+++ Data +++

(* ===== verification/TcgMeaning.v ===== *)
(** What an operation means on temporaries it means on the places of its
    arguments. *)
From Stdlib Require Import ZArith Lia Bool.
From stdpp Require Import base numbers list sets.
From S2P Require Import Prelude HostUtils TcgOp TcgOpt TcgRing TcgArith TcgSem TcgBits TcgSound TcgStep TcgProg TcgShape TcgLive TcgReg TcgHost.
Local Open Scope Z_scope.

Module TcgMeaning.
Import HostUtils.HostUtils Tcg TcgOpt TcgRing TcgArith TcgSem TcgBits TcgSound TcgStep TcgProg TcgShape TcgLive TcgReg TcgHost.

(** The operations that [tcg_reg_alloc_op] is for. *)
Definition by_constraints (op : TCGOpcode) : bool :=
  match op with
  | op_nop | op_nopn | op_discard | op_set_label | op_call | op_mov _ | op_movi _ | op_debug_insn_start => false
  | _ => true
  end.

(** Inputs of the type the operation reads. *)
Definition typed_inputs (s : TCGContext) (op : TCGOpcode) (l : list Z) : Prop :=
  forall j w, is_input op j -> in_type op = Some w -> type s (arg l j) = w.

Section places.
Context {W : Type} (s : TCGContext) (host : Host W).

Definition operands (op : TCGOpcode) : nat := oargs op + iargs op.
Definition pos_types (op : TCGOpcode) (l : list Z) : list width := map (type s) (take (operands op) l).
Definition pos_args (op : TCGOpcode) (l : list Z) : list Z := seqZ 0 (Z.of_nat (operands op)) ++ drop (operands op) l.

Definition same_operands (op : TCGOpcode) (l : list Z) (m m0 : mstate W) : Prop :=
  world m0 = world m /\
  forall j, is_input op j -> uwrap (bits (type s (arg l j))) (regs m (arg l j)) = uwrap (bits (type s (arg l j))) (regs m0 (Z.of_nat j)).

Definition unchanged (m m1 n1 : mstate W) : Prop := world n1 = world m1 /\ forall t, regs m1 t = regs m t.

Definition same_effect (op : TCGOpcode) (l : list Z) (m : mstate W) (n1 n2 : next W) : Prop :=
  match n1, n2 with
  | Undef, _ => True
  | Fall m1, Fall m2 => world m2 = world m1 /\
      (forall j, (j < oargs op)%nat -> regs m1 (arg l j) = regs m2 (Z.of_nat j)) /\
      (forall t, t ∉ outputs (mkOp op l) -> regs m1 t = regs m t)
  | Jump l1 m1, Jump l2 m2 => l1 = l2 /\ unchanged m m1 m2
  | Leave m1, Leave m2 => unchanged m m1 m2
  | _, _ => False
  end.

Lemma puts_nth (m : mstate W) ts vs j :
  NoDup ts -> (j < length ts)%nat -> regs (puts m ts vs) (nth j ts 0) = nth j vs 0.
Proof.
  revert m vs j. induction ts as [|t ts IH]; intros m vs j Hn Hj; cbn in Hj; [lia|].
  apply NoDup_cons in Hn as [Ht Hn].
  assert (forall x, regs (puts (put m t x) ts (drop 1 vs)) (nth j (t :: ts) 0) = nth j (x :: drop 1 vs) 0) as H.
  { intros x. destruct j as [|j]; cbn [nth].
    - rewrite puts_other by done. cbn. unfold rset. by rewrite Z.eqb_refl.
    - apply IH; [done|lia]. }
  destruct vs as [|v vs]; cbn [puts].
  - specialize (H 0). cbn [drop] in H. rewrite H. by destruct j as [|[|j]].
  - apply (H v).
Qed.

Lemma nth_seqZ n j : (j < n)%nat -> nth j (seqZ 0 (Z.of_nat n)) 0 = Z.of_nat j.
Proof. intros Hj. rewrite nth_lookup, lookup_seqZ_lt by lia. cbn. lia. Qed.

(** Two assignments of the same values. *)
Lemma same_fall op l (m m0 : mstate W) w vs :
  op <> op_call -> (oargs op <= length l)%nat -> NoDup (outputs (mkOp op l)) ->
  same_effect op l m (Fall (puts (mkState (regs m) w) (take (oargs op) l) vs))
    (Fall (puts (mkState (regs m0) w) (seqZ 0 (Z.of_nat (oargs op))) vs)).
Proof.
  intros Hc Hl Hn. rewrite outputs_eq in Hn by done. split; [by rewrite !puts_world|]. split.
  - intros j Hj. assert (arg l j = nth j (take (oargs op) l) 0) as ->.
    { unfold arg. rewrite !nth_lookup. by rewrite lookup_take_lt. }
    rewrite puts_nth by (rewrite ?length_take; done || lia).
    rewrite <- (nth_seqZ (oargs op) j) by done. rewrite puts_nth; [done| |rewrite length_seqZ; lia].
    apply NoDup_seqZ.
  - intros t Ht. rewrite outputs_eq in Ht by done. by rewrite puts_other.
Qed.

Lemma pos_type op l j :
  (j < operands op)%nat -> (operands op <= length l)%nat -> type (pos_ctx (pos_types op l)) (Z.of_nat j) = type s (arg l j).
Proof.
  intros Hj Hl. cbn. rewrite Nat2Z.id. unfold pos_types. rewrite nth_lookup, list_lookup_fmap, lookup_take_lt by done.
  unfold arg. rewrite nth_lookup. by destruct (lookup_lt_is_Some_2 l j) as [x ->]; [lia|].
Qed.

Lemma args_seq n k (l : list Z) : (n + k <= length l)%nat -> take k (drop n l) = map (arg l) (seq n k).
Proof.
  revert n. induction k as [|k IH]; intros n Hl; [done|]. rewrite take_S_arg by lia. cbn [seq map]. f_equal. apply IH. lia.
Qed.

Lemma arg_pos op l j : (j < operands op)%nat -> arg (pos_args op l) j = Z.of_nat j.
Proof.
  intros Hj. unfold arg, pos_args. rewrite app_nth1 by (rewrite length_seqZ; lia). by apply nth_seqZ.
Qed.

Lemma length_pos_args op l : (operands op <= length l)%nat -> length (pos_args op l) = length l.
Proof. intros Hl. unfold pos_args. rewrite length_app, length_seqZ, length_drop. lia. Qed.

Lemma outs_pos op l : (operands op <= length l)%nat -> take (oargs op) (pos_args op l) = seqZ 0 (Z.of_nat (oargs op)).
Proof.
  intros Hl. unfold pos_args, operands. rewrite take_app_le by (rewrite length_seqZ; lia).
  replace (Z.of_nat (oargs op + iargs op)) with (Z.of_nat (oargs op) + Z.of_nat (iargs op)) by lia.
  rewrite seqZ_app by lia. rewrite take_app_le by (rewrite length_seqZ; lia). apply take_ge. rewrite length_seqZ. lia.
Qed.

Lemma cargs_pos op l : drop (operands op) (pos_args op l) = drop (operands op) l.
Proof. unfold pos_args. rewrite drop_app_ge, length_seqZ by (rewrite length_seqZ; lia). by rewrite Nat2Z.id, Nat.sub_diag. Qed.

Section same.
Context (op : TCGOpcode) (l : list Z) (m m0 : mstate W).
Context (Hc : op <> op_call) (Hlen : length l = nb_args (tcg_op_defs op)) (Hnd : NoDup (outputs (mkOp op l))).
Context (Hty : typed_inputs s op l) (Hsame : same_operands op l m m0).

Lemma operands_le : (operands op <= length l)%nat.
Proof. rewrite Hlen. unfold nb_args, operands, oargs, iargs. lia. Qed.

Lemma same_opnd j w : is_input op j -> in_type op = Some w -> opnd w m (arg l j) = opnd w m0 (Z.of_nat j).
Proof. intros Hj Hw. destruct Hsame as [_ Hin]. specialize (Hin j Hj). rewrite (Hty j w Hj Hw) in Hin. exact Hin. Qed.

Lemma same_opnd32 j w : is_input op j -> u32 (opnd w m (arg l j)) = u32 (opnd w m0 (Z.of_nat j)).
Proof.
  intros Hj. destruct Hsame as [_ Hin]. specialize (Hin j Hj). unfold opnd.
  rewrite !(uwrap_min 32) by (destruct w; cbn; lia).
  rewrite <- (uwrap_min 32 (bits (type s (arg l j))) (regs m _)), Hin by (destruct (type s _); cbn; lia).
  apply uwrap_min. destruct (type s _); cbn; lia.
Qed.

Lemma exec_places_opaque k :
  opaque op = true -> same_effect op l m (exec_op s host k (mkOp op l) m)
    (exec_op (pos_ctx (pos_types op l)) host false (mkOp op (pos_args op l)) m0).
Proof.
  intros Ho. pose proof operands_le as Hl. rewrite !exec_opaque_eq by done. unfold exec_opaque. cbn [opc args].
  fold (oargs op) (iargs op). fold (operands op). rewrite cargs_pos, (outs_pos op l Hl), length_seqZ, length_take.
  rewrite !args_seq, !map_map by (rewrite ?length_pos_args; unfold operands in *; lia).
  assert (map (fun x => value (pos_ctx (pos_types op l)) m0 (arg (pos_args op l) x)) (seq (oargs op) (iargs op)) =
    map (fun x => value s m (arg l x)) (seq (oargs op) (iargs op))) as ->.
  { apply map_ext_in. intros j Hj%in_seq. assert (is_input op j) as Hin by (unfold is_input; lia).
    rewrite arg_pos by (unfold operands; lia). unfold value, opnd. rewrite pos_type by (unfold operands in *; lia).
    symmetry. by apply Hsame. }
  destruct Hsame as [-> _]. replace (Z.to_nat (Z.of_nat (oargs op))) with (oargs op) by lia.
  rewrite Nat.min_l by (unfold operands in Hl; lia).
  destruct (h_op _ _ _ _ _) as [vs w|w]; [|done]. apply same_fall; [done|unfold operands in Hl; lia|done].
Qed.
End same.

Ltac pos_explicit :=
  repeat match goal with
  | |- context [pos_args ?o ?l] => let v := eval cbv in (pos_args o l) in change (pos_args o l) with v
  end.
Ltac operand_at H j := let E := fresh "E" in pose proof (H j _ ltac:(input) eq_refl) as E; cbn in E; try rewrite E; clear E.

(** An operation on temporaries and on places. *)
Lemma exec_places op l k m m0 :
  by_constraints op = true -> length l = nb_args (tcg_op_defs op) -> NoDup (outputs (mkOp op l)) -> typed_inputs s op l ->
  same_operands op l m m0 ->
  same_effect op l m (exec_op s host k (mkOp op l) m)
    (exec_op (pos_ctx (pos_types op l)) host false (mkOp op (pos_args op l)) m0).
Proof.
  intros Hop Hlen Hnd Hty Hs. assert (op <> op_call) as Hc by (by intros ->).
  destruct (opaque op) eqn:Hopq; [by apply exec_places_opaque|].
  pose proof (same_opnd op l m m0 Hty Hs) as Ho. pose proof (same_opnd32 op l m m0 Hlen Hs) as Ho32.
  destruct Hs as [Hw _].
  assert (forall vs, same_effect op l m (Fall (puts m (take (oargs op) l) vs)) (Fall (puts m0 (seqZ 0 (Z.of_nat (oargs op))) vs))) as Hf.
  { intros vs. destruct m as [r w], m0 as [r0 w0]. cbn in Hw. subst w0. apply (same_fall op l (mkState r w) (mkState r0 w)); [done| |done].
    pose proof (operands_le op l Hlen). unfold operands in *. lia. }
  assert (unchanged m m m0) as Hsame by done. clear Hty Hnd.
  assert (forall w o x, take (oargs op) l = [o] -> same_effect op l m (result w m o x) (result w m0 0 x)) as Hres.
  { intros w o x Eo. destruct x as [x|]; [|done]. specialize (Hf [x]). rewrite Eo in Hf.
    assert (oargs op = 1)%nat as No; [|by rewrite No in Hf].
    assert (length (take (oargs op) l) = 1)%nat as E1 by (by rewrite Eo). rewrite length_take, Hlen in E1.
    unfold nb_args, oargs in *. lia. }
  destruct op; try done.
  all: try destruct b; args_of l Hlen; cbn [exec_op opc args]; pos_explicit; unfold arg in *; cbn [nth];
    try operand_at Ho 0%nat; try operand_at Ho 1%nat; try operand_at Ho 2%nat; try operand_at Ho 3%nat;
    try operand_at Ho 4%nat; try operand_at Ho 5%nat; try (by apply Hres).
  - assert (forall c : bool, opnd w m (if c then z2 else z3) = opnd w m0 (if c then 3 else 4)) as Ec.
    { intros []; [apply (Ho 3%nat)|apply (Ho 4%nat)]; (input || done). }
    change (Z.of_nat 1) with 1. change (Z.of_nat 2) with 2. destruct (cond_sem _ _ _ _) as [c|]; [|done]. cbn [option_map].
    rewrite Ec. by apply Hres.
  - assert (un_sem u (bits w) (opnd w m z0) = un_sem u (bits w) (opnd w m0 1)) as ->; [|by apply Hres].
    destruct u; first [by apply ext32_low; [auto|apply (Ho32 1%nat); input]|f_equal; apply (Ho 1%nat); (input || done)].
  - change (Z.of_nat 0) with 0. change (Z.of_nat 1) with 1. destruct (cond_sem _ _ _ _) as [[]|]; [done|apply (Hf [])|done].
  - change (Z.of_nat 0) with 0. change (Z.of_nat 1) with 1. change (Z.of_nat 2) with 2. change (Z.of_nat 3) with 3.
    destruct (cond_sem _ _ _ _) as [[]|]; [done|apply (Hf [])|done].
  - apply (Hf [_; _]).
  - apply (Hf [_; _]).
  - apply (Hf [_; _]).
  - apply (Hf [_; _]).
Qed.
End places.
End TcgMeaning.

+++

> [Exercise]
Copy word for word the stretch of entries above from the line that has "(unfold is_input; lia)." through the line that has "rewrite Nat.min_l by", both ends included, and nothing outside it.

> [Finished task]
  { apply map_ext_in. intros j Hj%in_seq. assert (is_input op j) as Hin by (unfold is_input; lia).
    rewrite arg_pos by (unfold operands; lia). unfold value, opnd. rewrite pos_type by (unfold operands in *; lia).
    symmetry. by apply Hsame. }
  destruct Hsame as [-> _]. replace (Z.to_nat (Z.of_nat (oargs op))) with (oargs op) by lia.
  rewrite Nat.min_l by (unfold operands in Hl; lia).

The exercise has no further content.